- [Available data]:
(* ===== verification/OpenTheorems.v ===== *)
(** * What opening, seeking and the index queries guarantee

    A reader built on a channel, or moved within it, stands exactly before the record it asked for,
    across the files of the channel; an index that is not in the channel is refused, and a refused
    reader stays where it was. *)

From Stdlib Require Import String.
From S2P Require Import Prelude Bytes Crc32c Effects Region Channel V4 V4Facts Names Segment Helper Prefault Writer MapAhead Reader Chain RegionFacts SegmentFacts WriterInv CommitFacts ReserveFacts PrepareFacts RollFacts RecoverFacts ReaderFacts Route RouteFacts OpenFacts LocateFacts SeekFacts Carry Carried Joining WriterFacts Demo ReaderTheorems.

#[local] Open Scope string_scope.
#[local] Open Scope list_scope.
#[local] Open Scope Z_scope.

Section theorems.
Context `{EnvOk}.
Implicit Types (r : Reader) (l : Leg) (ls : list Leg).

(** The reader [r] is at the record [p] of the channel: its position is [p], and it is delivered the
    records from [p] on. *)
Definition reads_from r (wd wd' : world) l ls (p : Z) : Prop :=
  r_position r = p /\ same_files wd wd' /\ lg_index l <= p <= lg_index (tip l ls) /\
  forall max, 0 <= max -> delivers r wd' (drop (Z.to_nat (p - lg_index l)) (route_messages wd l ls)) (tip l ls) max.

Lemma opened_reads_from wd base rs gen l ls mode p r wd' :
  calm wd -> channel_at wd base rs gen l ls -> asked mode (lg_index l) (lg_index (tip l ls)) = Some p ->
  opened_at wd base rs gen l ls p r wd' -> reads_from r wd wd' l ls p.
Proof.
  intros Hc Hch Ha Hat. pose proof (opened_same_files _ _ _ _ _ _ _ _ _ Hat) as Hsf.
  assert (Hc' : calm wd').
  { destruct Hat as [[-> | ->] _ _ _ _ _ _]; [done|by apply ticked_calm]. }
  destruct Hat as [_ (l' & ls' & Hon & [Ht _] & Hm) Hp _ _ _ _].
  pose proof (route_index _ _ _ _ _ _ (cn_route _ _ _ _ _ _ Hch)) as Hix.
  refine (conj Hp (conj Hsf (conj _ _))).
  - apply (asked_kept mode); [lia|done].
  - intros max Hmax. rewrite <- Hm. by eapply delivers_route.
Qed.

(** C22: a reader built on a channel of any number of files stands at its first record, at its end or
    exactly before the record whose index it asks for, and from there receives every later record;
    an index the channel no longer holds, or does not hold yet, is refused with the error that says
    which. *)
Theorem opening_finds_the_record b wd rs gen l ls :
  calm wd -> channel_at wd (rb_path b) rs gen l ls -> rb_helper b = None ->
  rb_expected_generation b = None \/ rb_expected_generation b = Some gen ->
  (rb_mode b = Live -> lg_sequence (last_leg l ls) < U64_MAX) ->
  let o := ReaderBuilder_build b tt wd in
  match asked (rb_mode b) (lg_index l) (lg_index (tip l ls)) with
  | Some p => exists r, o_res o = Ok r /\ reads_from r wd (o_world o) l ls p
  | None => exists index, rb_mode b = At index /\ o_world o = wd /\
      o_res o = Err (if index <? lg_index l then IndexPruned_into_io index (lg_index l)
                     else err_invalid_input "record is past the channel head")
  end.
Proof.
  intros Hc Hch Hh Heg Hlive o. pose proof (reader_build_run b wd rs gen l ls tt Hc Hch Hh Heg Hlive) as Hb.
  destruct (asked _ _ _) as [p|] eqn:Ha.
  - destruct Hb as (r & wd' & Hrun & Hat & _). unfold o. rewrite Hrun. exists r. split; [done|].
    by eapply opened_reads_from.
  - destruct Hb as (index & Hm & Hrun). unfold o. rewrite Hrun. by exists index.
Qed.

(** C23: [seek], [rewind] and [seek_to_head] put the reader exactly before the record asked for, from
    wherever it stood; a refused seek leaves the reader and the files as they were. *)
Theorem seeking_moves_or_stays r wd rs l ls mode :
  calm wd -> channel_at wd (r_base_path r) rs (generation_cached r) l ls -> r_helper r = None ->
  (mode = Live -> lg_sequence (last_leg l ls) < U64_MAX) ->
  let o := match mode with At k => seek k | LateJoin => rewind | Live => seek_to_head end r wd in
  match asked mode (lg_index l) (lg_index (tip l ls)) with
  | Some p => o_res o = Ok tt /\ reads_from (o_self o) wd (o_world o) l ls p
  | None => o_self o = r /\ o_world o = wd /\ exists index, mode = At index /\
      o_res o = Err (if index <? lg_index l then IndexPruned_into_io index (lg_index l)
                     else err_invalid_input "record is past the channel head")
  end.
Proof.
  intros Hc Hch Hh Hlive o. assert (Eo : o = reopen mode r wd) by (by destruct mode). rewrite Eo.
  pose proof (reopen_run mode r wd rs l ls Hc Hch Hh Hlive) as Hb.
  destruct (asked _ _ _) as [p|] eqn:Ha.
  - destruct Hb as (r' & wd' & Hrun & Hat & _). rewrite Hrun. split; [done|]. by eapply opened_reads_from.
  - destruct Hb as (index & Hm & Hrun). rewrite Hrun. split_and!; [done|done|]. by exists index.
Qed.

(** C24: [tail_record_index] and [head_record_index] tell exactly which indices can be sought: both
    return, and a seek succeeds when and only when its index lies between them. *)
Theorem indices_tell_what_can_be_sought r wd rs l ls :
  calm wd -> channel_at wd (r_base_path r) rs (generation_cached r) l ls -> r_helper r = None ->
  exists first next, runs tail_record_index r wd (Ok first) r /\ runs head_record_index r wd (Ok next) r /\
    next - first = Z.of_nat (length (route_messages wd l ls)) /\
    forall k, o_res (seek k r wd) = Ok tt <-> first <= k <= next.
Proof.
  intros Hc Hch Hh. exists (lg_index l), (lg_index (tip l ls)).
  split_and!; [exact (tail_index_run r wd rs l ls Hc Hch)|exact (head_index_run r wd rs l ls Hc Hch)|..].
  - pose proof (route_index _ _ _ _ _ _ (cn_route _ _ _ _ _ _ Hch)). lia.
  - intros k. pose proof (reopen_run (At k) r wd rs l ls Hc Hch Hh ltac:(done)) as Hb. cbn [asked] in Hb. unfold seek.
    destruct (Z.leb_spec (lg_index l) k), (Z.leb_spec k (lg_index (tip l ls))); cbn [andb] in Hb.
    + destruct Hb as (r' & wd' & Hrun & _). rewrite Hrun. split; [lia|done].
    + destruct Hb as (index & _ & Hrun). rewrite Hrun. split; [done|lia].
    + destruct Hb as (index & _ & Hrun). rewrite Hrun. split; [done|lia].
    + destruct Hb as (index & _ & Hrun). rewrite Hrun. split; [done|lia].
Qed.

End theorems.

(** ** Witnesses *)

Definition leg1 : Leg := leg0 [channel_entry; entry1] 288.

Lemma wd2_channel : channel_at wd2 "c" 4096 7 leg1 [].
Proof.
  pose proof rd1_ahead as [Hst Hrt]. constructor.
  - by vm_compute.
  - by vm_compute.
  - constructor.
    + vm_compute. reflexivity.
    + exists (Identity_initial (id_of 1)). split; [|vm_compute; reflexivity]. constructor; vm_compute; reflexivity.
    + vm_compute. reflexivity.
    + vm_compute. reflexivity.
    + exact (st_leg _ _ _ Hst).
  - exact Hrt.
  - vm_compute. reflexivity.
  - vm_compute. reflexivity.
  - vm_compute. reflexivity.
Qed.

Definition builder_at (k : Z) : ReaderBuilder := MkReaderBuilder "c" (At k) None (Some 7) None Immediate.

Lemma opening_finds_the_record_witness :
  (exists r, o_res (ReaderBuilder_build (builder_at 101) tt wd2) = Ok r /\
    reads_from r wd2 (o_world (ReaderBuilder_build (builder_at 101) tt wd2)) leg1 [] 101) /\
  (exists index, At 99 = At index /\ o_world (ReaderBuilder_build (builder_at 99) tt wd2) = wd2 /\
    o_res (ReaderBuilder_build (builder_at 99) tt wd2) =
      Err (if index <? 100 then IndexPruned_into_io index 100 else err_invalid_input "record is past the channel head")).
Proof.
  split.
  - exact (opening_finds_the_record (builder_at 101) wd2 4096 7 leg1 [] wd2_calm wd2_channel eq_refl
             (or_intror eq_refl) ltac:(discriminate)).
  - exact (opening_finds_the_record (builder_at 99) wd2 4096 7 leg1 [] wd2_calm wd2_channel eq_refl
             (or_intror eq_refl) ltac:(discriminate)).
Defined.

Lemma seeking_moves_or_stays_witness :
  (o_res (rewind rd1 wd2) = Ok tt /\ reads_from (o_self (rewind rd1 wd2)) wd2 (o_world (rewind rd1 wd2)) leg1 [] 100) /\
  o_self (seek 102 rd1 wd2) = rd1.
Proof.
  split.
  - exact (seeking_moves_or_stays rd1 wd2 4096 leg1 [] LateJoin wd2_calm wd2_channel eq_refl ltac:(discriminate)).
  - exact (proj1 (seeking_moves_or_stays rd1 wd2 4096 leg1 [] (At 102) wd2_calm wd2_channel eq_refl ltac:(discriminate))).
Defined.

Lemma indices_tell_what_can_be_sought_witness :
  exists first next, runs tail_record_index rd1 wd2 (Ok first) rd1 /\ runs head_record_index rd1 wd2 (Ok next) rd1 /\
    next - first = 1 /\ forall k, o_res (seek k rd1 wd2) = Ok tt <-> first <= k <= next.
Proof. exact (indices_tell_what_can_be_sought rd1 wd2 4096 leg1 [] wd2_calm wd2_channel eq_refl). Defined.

- [Exercise directions]: Taking the records from the top, repeat each line exactly until you have repeated the line that contains "reader stays where it was. *)".

- [Reply]:
(* ===== verification/OpenTheorems.v ===== *)
(** * What opening, seeking and the index queries guarantee

    A reader built on a channel, or moved within it, stands exactly before the record it asked for,
    across the files of the channel; an index that is not in the channel is refused, and a refused
    reader stays where it was. *)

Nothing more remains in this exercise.